Por Carla Salentim, TV Morena | 3 de agosto de 2018 - 18h08

Todos os haitianos que entraram no Brasil por Corumbá estão ilegais no país, diz PF

Somente este ano, a PF aponta que 1.767 haitianos foram atendidos pelo seu setor de imigração em Corumbá, sendo 500 em julho, o que demandou a criação de uma força-tarefa para atendê-los.

Todos os haitianos que entraram no Brasil por Corumbá, na fronteira de Mato Grosso do Sul com a Bolívia, estão em situação irregular no país, segundo a Polícia Federal. Mesmo nesta condição, eles usam brechas na legislação brasileira de imigração para continuarem no território brasileiro.

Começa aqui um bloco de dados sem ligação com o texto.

Lemma no_event_in (q : event -> bool) (t : list event) :
  Forall (fun ev => q ev = false) t -> ∀ ev, ev ∈ t -> q ev = false.
Proof. intros H ev Hin. rewrite Forall_forall in H. apply H, Hin. Qed.

(** C4: on a stop invocation with a well-formed session, a missing or
    zero-length audio file ends the invocation with a nonzero status
    (it is 1), and the transcription is never invoked.  This holds in
    every environment, also one that stops [main] before the state is
    read. *)
Theorem validation_gates_transcription e ps cb v pid wav :
  well_formed v pid wav ->
  file_size e !! wav = None ∨ file_size e !! wav = Some 0%N ->
  let out := run e (launch (Some (Parsed v)) ps cb) in
  out.1 = Some 1 ∧ ∀ w, EvTranscribe w ∉ trace out.2.
Proof.
  intros Hwf Hfile out.
  assert (H : out.1 = Some 1
              ∧ Forall (fun ev => is_transcribe ev = false) (trace out.2)).
  { subst out. destruct (boots_dec e) as [Hb|Hn].
    - destruct (main_stop e ps cb v pid wav Hb Hwf) as (s3 & Hm & (t & Ht & Hpre) & _).
      assert (Hq : Forall (fun ev => is_transcribe ev = false) (trace s3)).
      { rewrite Ht. constructor; [reflexivity|].
        eapply Forall_impl; [exact Hpre | exact prefix_not_transcribe]. }
      destruct Hfile as [Hf|Hf].
      + rewrite (validate_missing _ _ _ Hf) in Hm.
        rewrite (run_of_exit _ _ _ _ Hm). simpl. split; [reflexivity|].
        apply Forall_app. split; [exact Hq | repeat constructor].
      + rewrite (validate_empty _ _ _ Hf) in Hm.
        rewrite (run_of_exit _ _ _ _ Hm). simpl. split; [reflexivity|].
        apply Forall_app. split; [exact Hq | repeat constructor].
    - destruct (run_without_boot e (launch (Some (Parsed v)) ps cb) Hn)
        as (t & H1 & _ & H3 & H4).
      split; [exact H1|]. rewrite H3. simpl.
      eapply Forall_impl; [exact H4 | exact log_not_transcribe]. }
  destruct H as [H1 H2]. split.
  - exact H1.
  - intros w Hin. pose proof (no_event_in _ _ H2 _ Hin) as Hq. discriminate Hq.
Qed.

Lemma run_extends e s :
  ∃ t, trace (run e s).2 = trace (main e s).2 ++ t
       ∧ Forall (fun ev => is_log ev = true) t
       ∧ state_file (run e s).2 = state_file (main e s).2.
Proof.
  unfold run. rewrite script_eq.
  destruct (main e s) as [[[]|c|[x|]|] s']; simpl;
    first [ exists []; rewrite app_nil_r; repeat split; constructor
          | eexists [_]; repeat split; repeat constructor ].
Qed.

Lemma validate_keeps_state_file wav_path :
  steps (kept state_file) (validate_and_deliver wav_path).
Proof. steps_auto. Qed.

Lemma validate_grows wav_path :
  steps (emits (fun _ => true)) (validate_and_deliver wav_path).
Proof. steps_auto. Qed.

(** C5: on a stop invocation with a well-formed session, once the
    worker has been signalled the persisted session is cleared, whatever
    the signalling step found: the theorem holds for every process
    table, so for a worker that exits within the wait, one that is still
    there after it, one that does not exist and one that cannot be
    signalled.  (The removal itself is assumed to be carried out by the
    file system.) *)
Theorem session_cleared_after_signal e ps cb v pid wav :
  boots e ->
  fs_fault e UnlinkStateFile = None ->
  well_formed v pid wav ->
  let out := run e (launch (Some (Parsed v)) ps cb) in
  state_file out.2 = None
  ∧ EvLog INFO MsgStoppingRecording ∈ trace out.2
  ∧ EvStateUnlink ∈ trace out.2.
Proof.
  intros Hb Hu Hwf out. subst out.
  destruct (main_stop e ps cb v pid wav Hb Hwf)
    as (s3 & Hm & (t0 & Ht0 & _) & Hsf & Hun & _).
  destruct (run_extends e (launch (Some (Parsed v)) ps cb)) as (t & Ht & _ & Hs).
  rewrite Hm in Ht, Hs.
  pose proof (validate_keeps_state_file (PStr wav) e s3) as Hk.
  destruct (validate_grows (PStr wav) e s3) as (t' & Ht' & _).
  unfold kept in Hk. rewrite Hs, Hk, Ht, Ht'. split; [exact (Hsf Hu)|].
  rewrite !elem_of_app. split; [|auto].
  left; left. rewrite Ht0. left.
Qed.

(** *** Records that do not pass the check *)

Lemma assoc_lacks key d : lacks key d -> assoc key d = PNone.
Proof.
  unfold lacks. induction d as [|[k v] d IH]; intros H; [reflexivity|].
  simpl in *. rewrite not_elem_of_cons in H. destruct H as [Hne Hd].
  rewrite bool_decide_eq_false_2 by congruence. apply IH, Hd.
Qed.

Lemma clear_state_present e s v :
  fs_fault e UnlinkStateFile = None ->
  state_file s = Some (Parsed v) ->
  clear_state e s
  = (Ret tt, set_state_file None (set_trace (trace s ++ [EvStateUnlink]) s)).
Proof.
  intros Hu Hs. unfold clear_state, STATE_FILE_exists, try_except, bind, get, when.
  rewrite Hs. simpl.
  unfold bind, emit, modify, ask, attempt. simpl. rewrite Hu. reflexivity.
Qed.
(** * Forward pass of the Multi-Head-Self-Attention Transformer

    A shallow embedding of the C++ sources

      - [transformer_types.h]      (namespace [Utils])
      - [self_attention.h]         (class [MultiHeadSelfAttention])
      - [transformer_layers.h]     (feed-forward, encoder and decoder layers)
      - [tokenizer_embeddings.h]   (tokenizer and embedding tables)
      - [main.cpp]                 (class [Transformer])

    Data.  [Vector] is [std::vector<float>] and [Matrix] is a vector of
    vectors; they are lists here.  The scalar type and its operations are a
    parameter (class [Scalar]), so every definition below is the C++ text
    with [+], [*], [/], ... read in that arithmetic.  Two instances are
    given: exact real arithmetic ([Exact]) and IEEE 754 binary32 with
    round-to-nearest-even ([Binary32]), the arithmetic of [float].

    Effects.  [operator[]] out of range, dereferencing [end()] and a failed
    allocation are undefined behaviour or exceptions in C++; every such
    access is checked here and the function returns [None].  Values of
    type [int] and [size_t] are integers and natural numbers; the
    dimensions are far from the range where they would wrap around. *)

From Stdlib Require Import ZArith Reals Lra Lia.
From Stdlib Require Import Floats.SpecFloat.
From Stdlib Require Import Ascii String.
From stdpp Require Import base option list strings gmap.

Segundo a PF, ao cruzarem a fronteira do Brasil todos os estrangeiros precisam pedir autorização para a entrada no país. Quando ela é negada, como ocorre com os haitianos no posto da corporação na fronteira, em Corumbá, eles já recebem um termo de impedimento, que determina que precisam sair do Brasil imediatamente.

Mesmo assim, eles entram no Brasil e vão se apresentar voluntariamente como ilegais na Delegacia da Polícia Federal, no centro de Corumbá. Lá eles conseguem um documento, uma notificação que diz que eles precisam deixar o país em até 60 dias. É com esse documento e amparado neste prazo que muitos seguem viagem pelo território brasileiro.

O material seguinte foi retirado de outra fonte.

(** ** A whole request *)

(** X21: on a run of the service with the worker idle at an empty
    queue, an authorised upload whose conversion succeeds, followed to
    its end, is answered with what [run_whisper] gave (the text, or the
    500 carrying the exception's text), and leaves neither its staged
    file nor its normalised file on disk; the queue is empty again and
    the worker is back at it. *)
Theorem complete_request_leaves_no_files
    fs0 evs w authorization filename lang prm uuid rnd conv run :
  let s := exec (init fs0) evs in
  verify_token authorization = Ok () →
  tasks s !! w = Some AwaitGet → queue s = [] →
  ff_returncode conv = 0%Z → ff_wrote_output conv = true →
  let rid := length (requests s) in
  let staged := staged_path rnd (source_suffix filename) in
  let normalized := mkPath TMPDIR (lit "tmp" ++ rnd ++ lit ".normalized.wav") in
  let job := mkTask uuid normalized lang prm (next_future s) in
  let s' := exec s [EvRequest authorization filename lang prm uuid rnd;
                    EvConverted rid conv; EvWorkerGet w;
                    EvWhisperDone w run; EvDeliver rid] in
  requests s' !! rid = Some (Returned (transcribe_reply uuid (run_whisper job run)))
  ∧ fs s' = fs s ∖ {[ staged ]} ∖ {[ normalized ]}
  ∧ queue s' = [] ∧ tasks s' !! w = Some AwaitGet.
Proof.
  intros s Hauth Hw Hq Hrc Hwrote rid staged normalized job.
  pose proof (staged_with_suffix rnd filename) as Hws. fold staged normalized in Hws.
  pose proof (with_suffix_normalized_ne _ _ Hws) as Hne.
  destruct (exec_Inv_wait (init fs0) evs (init_Inv fs0) (init_Inv_jobs fs0)
              (init_Inv_wait fs0)) as (Hfresh & _).
  fold s in Hfresh. specialize (Hfresh (next_future s) (le_n _)).
  assert (w < length (tasks s)) as Hwlt by (by eapply lookup_lt_Some).
  unfold exec. cbn [fold_left step].
  set (s1 := transcribe_begin authorization filename lang prm uuid rnd s).
  assert (s1 = mkState (queue s) (worker_task s) (tasks s) (futures s) (next_future s)
                 ({[ staged ]} ∪ fs s)
                 (requests s ++ [Converting uuid staged lang prm])
                 (submitted s) (started s)) as Hs1
    by (unfold s1, transcribe_begin; by rewrite Hauth).
  set (s2 := transcribe_converted rid conv s1).
  assert (s2 = mkState [job] (worker_task s) (tasks s) (futures s) (S (next_future s))
                 (({[ normalized ]} ∪ ({[ staged ]} ∪ fs s)) ∖ {[ staged ]})
                 (requests s ++ [Waiting uuid (next_future s)])
                 (submitted s ++ [job]) (started s)) as Hs2.
  { unfold s2, transcribe_converted. rewrite Hs1.
    cbn [requests fs queue next_future worker_task tasks futures submitted started].
    rewrite lookup_app_r by done. unfold rid. rewrite Nat.sub_diag.
    cbn [lookup list_lookup].
    destruct (convert_spec staged conv ({[ staged ]} ∪ fs s) normalized Hws)
      as (Hdisk & Hiff & Hok).
    rewrite Hwrote in Hdisk, Hiff.
    destruct (convert_audio_to_whisper_format staged conv ({[ staged ]} ∪ fs s))
      as [disk r]. simpl in Hdisk, Hiff, Hok. subst disk.
    destruct (raises r) eqn:Hraise.
    - destruct (proj1 Hiff eq_refl) as [?|Hnin]; [done|]. destruct Hnin. set_solver.
    - rewrite (Hok eq_refl), Hq. cbn [app]. f_equal.
      rewrite insert_app_r_alt by done. by rewrite Nat.sub_diag. }
  set (s3 := worker_get w s2).
  assert (s3 = mkState [] (worker_task s) (<[w := Running job]> (tasks s)) (futures s)
                 (S (next_future s))
                 (({[ normalized ]} ∪ ({[ staged ]} ∪ fs s)) ∖ {[ staged ]})
                 (requests s ++ [Waiting uuid (next_future s)])
                 (submitted s ++ [job]) (started s ++ [job])) as Hs3.
  { unfold s3, worker_get. rewrite Hs2. cbn [tasks queue]. by rewrite Hw. }
  set (s4 := worker_resume w run s3).
  set (outcome := match run_whisper job run with
                  | Ok text => Finished text
                  | Raise x => Failed x
                  end).
  assert (s4 = mkState [] (worker_task s) (<[w := AwaitGet]> (tasks s))
                 (fut_update (next_future s) outcome (futures s))
                 (S (next_future s))
                 ((({[ normalized ]} ∪ ({[ staged ]} ∪ fs s)) ∖ {[ staged ]})
                    ∖ {[ normalized ]})
                 (requests s ++ [Waiting uuid (next_future s)])
                 (submitted s ++ [job]) (started s ++ [job])) as Hs4.
  { unfold s4, worker_resume. rewrite Hs3. cbn [tasks futures fs].
    rewrite list_lookup_insert_eq by done.
    rewrite worker_try_pending by done.
    unfold set_worker, set_futures, set_fs, worker_finally. cbn.
    by rewrite list_insert_insert_eq. }
  assert (transcribe_deliver rid s4
          = mkState [] (worker_task s) (<[w := AwaitGet]> (tasks s))
              (fut_update (next_future s) outcome (futures s))
              (S (next_future s))
              ((({[ normalized ]} ∪ ({[ staged ]} ∪ fs s)) ∖ {[ staged ]})
                 ∖ {[ normalized ]})
              (requests s ++ [Returned (transcribe_reply uuid (run_whisper job run))])
              (submitted s ++ [job]) (started s ++ [job])) as Hs5.
  { unfold transcribe_deliver. rewrite Hs4. cbn [requests futures].
    rewrite lookup_app_r by done. unfold rid. rewrite Nat.sub_diag.
    cbn [lookup list_lookup].
    assert (fut_update (next_future s) outcome (futures s) (next_future s) = outcome)
      as -> by (unfold fut_update; by rewrite bool_decide_eq_true_2).
    assert (done outcome = true) as ->
      by (unfold outcome; by destruct (run_whisper job run)).
    unfold set_request.
    cbn [requests fs queue tasks worker_task futures next_future submitted started].
    f_equal. rewrite insert_app_r_alt by done. rewrite Nat.sub_diag.
    cbn [insert list_insert]. do 3 f_equal.
    unfold outcome. by destruct (run_whisper job run). }
  rewrite Hs5. cbn [requests fs queue tasks].
  split_and!; [|set_solver|done|by apply list_lookup_insert_eq].
  rewrite lookup_app_r by done. by rewrite Nat.sub_diag.
Qed.

End Service.

(** ** The statements on the sample run *)

Example sample_running_job :
  let s := exec sample_token sample_tmpdir (init ∅) trace_running in
  tasks s = [Running sample_job]
  ∧ requests s = [Waiting (lit "job-1") 0]
  ∧ queue s = []
  ∧ elements (fs s) = [audio_path sample_job].
Proof. by vm_compute. Qed.

Example sample_delivery :
  let s := exec sample_token sample_tmpdir (init ∅)
             (trace_running ++ [EvWhisperDone 0 whisper_ok; EvDeliver 0]) in
  requests s = [Returned (Ok (mkResponse (lit "job-1") (lit "hello world")))]
  ∧ elements (fs s) = [].
Proof. by vm_compute. Qed.

Example sample_failure_message :
  run_whisper sample_job whisper_failed
  = Raise (Exn RuntimeError (lit "whisper.cpp failed with code 1: failed to load model")).
Proof. by vm_compute. Qed.

Example sample_conversion_failure :
  let s := exec sample_token sample_tmpdir (init ∅)
             (trace_converting ++ [EvConverted 0 ffmpeg_failed]) in
  requests s
  = [Returned (Raise (Exn RuntimeError
       (lit "audio conversion failed: Invalid data found when processing input")))]
  ∧ queue s = []
  ∧ elements (fs s) = [].
Proof. by vm_compute. Qed.

Example sample_abandoned_job :
  let s := exec sample_token sample_tmpdir (init ∅) trace_abandoned in
  tasks s = [Running sample_job]
  ∧ requests s
    = [Returned (Raise (Exn (HTTPException 504) (lit "Transcription timed out")))]
  ∧ futures s 0 = Cancelled.
Proof. by vm_compute. Qed.

Lemma completion_resolved_once_witness :
  let s := exec sample_token sample_tmpdir (init ∅)
             (trace_running ++ [EvWhisperDone 0 whisper_ok]) in
  futures s 0 = Finished (lit "hello world")
  ∧ futures (exec sample_token sample_tmpdir s
               [EvTimeout 0; EvWhisperDone 0 whisper_failed; EvShutdown]) 0
    = futures s 0.
Proof.
  intros s. split; [by vm_compute|].
  apply (proj1 (completion_resolved_once sample_token sample_tmpdir)).
  by vm_compute.
Defined.

Lemma fifo_one_at_a_time_witness :
  let s := exec sample_token sample_tmpdir (init ∅) trace_two_waiting in
  let s1 := step sample_token sample_tmpdir s (EvWorkerGet 0) in
  let s2 := exec sample_token sample_tmpdir (init ∅)
              (trace_two_waiting ++ [EvWorkerGet 0; EvWhisperDone 0 whisper_ok]) in
  let s3 := step sample_token sample_tmpdir s2 (EvWorkerGet 0) in
  (tasks s !! 0 = Some AwaitGet ∧ queue s = [sample_job; sample_job2])
  ∧ (submitted s = started s ++ queue s
     ∧ tasks s1 !! 0 = Some (Running sample_job)
     ∧ started s1 = started s ++ [sample_job]
     ∧ queue s1 = [sample_job2])
  ∧ (tasks s2 !! 0 = Some AwaitGet ∧ queue s2 = [sample_job2]
     ∧ started s2 = [sample_job])
  ∧ (submitted s2 = started s2 ++ queue s2
     ∧ tasks s3 !! 0 = Some (Running sample_job2)
     ∧ started s3 = started s2 ++ [sample_job2]
     ∧ queue s3 = []
     ∧ all_done (futures s2) (started s2)).
Proof.
  intros s s1 s2 s3.
  assert (tasks s !! 0 = Some AwaitGet) as Hw by (by vm_compute).
  assert (queue s = [sample_job; sample_job2]) as Hq by (by vm_compute).
  assert (tasks s2 !! 0 = Some AwaitGet) as Hw2 by (by vm_compute).
  assert (queue s2 = [sample_job2]) as Hq2 by (by vm_compute).
  assert (started s2 = [sample_job]) as Hs2 by (by vm_compute).
  split; [exact (conj Hw Hq)|].
  split.
  { destruct (fifo_one_at_a_time sample_token sample_tmpdir ∅ trace_two_waiting)
      as (Hsub & _ & Hget).
    destruct (Hget 0 sample_job [sample_job2] Hw Hq) as (Hrun & Hst & Hrest & _).
    exact (conj Hsub (conj Hrun (conj Hst Hrest))). }
  split; [exact (conj Hw2 (conj Hq2 Hs2))|].
  destruct (fifo_one_at_a_time sample_token sample_tmpdir ∅
              (trace_two_waiting ++ [EvWorkerGet 0; EvWhisperDone 0 whisper_ok]))
    as (Hsub & _ & Hget).
  destruct (Hget 0 sample_job2 [] Hw2 Hq2) as (Hrun & Hst & Hrest & _ & Hdone).
  exact (conj Hsub (conj Hrun (conj Hst (conj Hrest Hdone)))).
Defined.

Lemma worker_unlinks_input_witness :
  let s := exec sample_token sample_tmpdir (init ∅) trace_running in
  let s' := step sample_token sample_tmpdir s (EvWhisperDone 0 whisper_failed) in
  tasks s !! 0 = Some (Running sample_job)
  ∧ audio_path sample_job ∉ fs s'.
Proof.
  intros s s'.
  assert (tasks s !! 0 = Some (Running sample_job)) as Hw by (by vm_compute).
  split; [exact Hw|].
  exact (proj1 (worker_unlinks_input sample_token sample_tmpdir s 0
                  whisper_failed sample_job Hw)).
Defined.

(** C4 as stated fails: a job whose handler gave up at the deadline has
    a cancelled future, and the exception of its run is not stored in
    it. *)
Lemma failure_not_stored_when_abandoned :
  ¬ (∀ tok tmp s w run task e,
       tasks s !! w = Some (Running task) →
       run_whisper task run = Raise e →
       futures (step tok tmp s (EvWhisperDone w run)) (future task) = Failed e).
Proof.
  intros H.
  assert (tasks (exec sample_token sample_tmpdir (init ∅) trace_abandoned) !! 0
          = Some (Running sample_job)) as Hw by (by vm_compute).
  specialize (H sample_token sample_tmpdir _ 0 whisper_failed sample_job _
                Hw sample_failure_message).
  vm_compute in H. discriminate H.
Qed.

Lemma failure_stays_in_worker_witness :
  let s := exec sample_token sample_tmpdir (init ∅) trace_running in
  let s' := step sample_token sample_tmpdir s (EvWhisperDone 0 whisper_failed) in
  tasks s !! 0 = Some (Running sample_job)
  ∧ wh_returncode whisper_failed ≠ 0%Z
  ∧ ∃ e, run_whisper sample_job whisper_failed = Raise e
       ∧ tasks s' !! 0 = Some AwaitGet
       ∧ futures s' 0 = Failed e.
Proof.
  intros s s'.
  assert (tasks s !! 0 = Some (Running sample_job)) as Hw by (by vm_compute).
  assert (wh_returncode whisper_failed ≠ 0%Z) as Hrc by done.
  assert (futures s (future sample_job) = Pending) as Hp by (by vm_compute).
  split; [exact Hw|]. split; [exact Hrc|].
  destruct (failure_stays_in_worker sample_token sample_tmpdir s 0 whisper_failed
              sample_job Hw (or_introl Hrc)) as (e & He & Hback & Hset & _).
  exists e. split; [exact He|]. split; [exact Hback|exact (Hset Hp)].
Defined.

De acordo com a Polícia Federal, o haitiano que entrou no Brasil desta forma consegue se legalizar, virando um residente, se conseguir provar que tem parentes de até segundo grau, com pais, irmãos e filhos, já vivendo no Brasil legalmente.

Se tornando um residente, o imigrante legaliza sua situação, obtém documentos e pode trabalhar formalmente no país.

Somente este ano, a PF aponta que 1.767 haitianos foram atendidos pelo seu setor de imigração em Corumbá, sendo 500 em julho, o que demandou a criação de uma força-tarefa para atendê-los.

Nesta sexta-feira (3), foi promovida no auditório da Universidade Federal de Mato Grosso do Sul (UFMS), do campus de Corumbá, uma audiência pública sobre a situação dos haitianos. O evento foi promovido pelo Ministério Público Federal (MPF).

Durante o evento foram discutidos principalmente três temas: a falta de efetivo para atendimento aos imigrantes na Polícia Federal, a ausência de serviços de acolhimento e abrigo para os haitianos e a vulnerabilidade dessa população.